[Given records]
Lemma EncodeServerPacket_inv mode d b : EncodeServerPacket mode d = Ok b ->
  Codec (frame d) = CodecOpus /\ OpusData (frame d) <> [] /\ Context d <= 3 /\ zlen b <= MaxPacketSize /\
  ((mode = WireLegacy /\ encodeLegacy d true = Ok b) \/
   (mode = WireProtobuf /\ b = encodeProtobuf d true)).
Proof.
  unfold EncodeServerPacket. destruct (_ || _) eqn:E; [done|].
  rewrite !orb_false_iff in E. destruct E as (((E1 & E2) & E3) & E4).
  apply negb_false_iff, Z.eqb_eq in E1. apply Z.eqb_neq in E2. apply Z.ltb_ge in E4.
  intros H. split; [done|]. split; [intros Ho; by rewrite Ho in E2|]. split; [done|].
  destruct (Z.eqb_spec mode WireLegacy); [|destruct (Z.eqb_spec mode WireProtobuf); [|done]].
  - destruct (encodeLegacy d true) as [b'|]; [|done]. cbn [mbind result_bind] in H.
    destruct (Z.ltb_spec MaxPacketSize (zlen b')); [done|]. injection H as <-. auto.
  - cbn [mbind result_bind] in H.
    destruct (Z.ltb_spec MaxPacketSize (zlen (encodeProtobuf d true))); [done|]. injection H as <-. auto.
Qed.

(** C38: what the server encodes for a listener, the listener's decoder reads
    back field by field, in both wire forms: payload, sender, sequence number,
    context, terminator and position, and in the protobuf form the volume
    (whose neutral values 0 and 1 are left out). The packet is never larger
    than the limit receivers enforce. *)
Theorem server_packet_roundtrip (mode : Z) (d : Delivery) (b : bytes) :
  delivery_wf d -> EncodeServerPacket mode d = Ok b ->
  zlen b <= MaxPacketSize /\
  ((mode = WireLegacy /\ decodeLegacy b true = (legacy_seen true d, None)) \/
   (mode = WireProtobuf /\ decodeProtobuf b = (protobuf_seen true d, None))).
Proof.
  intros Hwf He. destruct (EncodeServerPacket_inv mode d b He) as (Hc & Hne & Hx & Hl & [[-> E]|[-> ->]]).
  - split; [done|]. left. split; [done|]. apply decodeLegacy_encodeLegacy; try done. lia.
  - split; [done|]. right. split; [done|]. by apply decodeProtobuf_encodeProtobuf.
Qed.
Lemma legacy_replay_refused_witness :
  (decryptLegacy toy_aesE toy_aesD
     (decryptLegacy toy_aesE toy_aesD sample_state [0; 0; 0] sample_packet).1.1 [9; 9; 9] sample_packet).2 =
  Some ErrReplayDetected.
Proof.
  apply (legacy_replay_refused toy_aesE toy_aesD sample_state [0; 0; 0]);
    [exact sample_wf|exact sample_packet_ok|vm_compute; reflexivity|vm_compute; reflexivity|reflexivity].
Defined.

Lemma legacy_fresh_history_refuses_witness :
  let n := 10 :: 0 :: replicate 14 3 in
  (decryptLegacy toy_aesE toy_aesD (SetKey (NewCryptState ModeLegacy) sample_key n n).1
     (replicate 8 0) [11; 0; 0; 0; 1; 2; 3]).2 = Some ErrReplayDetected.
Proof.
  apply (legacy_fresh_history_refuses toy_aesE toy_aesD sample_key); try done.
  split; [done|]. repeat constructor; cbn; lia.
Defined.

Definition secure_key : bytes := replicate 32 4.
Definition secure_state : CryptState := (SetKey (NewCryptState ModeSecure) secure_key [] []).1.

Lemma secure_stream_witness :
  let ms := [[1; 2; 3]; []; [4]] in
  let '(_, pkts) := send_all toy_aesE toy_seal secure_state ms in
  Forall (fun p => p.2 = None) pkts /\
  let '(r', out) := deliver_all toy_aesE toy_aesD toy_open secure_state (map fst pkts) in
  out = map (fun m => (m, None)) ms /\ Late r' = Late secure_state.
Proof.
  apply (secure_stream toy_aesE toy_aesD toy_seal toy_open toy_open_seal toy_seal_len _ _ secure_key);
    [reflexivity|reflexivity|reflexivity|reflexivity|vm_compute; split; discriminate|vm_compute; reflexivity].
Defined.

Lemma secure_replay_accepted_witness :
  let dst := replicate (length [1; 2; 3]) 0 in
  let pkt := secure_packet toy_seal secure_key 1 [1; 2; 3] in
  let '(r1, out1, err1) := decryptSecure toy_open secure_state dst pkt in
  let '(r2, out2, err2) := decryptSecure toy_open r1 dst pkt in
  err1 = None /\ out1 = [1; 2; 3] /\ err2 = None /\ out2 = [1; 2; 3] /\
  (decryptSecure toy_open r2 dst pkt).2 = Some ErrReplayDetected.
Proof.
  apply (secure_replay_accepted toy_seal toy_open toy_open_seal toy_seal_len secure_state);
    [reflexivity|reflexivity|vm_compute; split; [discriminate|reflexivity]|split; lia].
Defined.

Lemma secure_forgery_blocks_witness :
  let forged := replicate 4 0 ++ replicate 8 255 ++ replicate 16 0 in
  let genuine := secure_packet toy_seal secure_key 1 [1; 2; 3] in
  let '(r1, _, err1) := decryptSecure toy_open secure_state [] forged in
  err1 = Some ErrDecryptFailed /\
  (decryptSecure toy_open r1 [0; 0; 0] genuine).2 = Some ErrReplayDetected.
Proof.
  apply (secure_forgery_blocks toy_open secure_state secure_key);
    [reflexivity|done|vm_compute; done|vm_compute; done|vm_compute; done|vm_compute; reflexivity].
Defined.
[/Given records]
Work order: Your task is to repeat the records exactly. Begin at their first line and stop after the line containing "apply negb_false_iff, Z.eqb_eq".

Result of the task:
Lemma EncodeServerPacket_inv mode d b : EncodeServerPacket mode d = Ok b ->
  Codec (frame d) = CodecOpus /\ OpusData (frame d) <> [] /\ Context d <= 3 /\ zlen b <= MaxPacketSize /\
  ((mode = WireLegacy /\ encodeLegacy d true = Ok b) \/
   (mode = WireProtobuf /\ b = encodeProtobuf d true)).
Proof.
  unfold EncodeServerPacket. destruct (_ || _) eqn:E; [done|].
  rewrite !orb_false_iff in E. destruct E as (((E1 & E2) & E3) & E4).
  apply negb_false_iff, Z.eqb_eq in E1. apply Z.eqb_neq in E2. apply Z.ltb_ge in E4.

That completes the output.